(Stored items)
※

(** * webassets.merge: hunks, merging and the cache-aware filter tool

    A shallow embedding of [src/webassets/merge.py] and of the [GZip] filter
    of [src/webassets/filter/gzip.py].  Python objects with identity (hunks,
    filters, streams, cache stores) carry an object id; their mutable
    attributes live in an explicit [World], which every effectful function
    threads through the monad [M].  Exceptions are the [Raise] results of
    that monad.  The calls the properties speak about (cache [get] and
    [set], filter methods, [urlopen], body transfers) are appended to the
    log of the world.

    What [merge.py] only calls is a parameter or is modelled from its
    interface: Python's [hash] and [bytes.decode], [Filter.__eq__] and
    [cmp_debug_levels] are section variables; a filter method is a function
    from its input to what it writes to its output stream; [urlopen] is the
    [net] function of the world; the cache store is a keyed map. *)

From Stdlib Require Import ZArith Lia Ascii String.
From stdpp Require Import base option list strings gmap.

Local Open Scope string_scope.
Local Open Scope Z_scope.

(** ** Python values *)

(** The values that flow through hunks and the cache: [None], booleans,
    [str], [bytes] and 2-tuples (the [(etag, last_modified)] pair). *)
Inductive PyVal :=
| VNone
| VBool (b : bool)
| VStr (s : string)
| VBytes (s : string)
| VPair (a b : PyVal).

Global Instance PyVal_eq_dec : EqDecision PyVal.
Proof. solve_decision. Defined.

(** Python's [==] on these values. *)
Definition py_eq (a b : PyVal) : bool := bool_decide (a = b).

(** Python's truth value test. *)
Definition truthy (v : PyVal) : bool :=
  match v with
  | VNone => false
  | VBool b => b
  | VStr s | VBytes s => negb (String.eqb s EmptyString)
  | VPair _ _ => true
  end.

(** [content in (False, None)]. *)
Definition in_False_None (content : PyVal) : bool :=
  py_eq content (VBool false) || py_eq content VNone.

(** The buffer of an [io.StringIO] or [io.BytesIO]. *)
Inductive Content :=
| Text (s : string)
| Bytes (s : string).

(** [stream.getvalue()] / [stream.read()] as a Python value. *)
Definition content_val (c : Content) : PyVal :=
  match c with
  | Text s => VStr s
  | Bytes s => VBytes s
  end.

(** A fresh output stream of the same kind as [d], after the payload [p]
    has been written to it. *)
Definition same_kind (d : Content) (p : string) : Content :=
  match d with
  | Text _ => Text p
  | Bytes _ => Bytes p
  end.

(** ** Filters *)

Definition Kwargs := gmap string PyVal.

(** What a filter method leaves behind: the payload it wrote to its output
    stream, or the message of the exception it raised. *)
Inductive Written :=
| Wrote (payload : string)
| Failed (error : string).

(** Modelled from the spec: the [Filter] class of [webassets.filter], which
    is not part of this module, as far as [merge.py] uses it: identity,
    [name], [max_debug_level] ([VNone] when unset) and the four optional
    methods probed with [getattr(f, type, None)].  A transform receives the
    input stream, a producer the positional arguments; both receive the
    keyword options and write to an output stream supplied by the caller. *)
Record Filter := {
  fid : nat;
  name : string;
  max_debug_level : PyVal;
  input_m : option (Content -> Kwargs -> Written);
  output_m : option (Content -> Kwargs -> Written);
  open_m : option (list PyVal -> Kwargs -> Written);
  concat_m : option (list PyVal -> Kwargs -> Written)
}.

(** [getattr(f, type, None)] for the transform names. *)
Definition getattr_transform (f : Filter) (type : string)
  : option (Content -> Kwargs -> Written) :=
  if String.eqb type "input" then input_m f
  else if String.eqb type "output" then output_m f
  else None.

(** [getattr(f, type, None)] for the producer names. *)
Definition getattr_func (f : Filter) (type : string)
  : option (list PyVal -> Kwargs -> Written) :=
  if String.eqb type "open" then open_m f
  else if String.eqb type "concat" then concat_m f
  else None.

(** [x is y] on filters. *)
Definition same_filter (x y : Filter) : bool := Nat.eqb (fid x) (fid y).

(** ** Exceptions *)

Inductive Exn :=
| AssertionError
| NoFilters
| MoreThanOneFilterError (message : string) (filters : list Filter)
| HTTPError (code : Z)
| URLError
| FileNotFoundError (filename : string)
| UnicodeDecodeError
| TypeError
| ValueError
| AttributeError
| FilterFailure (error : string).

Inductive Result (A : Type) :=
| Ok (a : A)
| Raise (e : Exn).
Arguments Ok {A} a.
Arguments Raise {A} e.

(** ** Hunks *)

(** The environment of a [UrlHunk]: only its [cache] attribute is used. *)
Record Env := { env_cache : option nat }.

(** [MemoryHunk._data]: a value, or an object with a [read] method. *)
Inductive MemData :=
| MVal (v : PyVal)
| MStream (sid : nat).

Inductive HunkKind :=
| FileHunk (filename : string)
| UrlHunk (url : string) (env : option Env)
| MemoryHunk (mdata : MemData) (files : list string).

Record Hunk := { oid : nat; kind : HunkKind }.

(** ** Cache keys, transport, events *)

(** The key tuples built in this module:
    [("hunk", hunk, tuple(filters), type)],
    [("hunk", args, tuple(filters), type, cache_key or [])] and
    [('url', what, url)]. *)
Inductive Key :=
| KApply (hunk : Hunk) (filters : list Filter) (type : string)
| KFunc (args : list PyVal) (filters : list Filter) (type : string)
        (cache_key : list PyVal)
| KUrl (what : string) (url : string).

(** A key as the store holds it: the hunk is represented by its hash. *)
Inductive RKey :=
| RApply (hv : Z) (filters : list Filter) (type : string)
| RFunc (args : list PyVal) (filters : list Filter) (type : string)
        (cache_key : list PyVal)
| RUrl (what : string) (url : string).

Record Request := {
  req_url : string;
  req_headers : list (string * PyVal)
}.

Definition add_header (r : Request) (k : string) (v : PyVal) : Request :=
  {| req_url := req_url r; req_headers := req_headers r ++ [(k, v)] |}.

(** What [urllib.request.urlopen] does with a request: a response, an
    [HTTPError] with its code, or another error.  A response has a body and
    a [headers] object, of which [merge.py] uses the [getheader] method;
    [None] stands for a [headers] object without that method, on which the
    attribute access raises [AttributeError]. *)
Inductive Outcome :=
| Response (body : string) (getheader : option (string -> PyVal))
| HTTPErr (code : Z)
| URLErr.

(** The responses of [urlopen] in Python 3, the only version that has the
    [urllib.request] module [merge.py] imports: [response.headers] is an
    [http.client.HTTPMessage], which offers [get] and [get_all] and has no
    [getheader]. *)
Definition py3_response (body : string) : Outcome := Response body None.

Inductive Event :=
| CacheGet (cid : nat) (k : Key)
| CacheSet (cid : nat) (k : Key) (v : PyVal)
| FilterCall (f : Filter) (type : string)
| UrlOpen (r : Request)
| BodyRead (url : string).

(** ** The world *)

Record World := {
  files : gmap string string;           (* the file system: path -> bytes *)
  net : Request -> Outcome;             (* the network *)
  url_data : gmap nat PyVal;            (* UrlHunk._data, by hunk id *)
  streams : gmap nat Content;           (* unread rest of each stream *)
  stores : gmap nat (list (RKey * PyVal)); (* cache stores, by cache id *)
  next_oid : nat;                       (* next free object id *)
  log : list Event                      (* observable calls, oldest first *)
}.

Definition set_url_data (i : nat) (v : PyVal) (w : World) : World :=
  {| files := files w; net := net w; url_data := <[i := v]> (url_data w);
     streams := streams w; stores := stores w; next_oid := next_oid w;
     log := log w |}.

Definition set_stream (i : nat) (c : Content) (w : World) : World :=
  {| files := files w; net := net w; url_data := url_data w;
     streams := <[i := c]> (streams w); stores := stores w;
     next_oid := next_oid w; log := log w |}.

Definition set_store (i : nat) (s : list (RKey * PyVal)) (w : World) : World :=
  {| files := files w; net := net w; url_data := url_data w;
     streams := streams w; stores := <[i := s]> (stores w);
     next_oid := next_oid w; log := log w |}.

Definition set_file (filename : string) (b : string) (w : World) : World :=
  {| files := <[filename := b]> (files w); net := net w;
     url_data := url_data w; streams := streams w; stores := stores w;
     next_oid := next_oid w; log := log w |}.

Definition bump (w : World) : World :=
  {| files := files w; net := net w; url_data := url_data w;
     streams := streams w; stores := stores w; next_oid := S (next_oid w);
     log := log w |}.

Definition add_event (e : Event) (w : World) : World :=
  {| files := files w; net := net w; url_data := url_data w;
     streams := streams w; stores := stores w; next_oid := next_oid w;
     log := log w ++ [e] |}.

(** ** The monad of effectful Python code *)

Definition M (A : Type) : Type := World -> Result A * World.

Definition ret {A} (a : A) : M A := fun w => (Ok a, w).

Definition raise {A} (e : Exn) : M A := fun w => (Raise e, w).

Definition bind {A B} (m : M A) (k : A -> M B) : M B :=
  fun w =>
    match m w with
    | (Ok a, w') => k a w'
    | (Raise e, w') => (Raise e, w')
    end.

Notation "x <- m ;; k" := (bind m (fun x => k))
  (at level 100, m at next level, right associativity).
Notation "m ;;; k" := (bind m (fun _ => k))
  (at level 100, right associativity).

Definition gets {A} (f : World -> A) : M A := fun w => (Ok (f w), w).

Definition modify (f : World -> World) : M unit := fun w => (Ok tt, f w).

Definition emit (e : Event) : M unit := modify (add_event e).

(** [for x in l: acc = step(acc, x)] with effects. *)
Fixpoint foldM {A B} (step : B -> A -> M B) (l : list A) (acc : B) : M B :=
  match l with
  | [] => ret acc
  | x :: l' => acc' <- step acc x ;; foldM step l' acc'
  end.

※

→ Problem statement:
Starting at the first line of the entries above, please extract each line up to and including the line with "[net] function of", unchanged, and add nothing.

→ Result of the task:
(** * webassets.merge: hunks, merging and the cache-aware filter tool

    A shallow embedding of [src/webassets/merge.py] and of the [GZip] filter
    of [src/webassets/filter/gzip.py].  Python objects with identity (hunks,
    filters, streams, cache stores) carry an object id; their mutable
    attributes live in an explicit [World], which every effectful function
    threads through the monad [M].  Exceptions are the [Raise] results of
    that monad.  The calls the properties speak about (cache [get] and
    [set], filter methods, [urlopen], body transfers) are appended to the
    log of the world.

    What [merge.py] only calls is a parameter or is modelled from its
    interface: Python's [hash] and [bytes.decode], [Filter.__eq__] and
    [cmp_debug_levels] are section variables; a filter method is a function
    from its input to what it writes to its output stream; [urlopen] is the
    [net] function of the world; the cache store is a keyed map. *)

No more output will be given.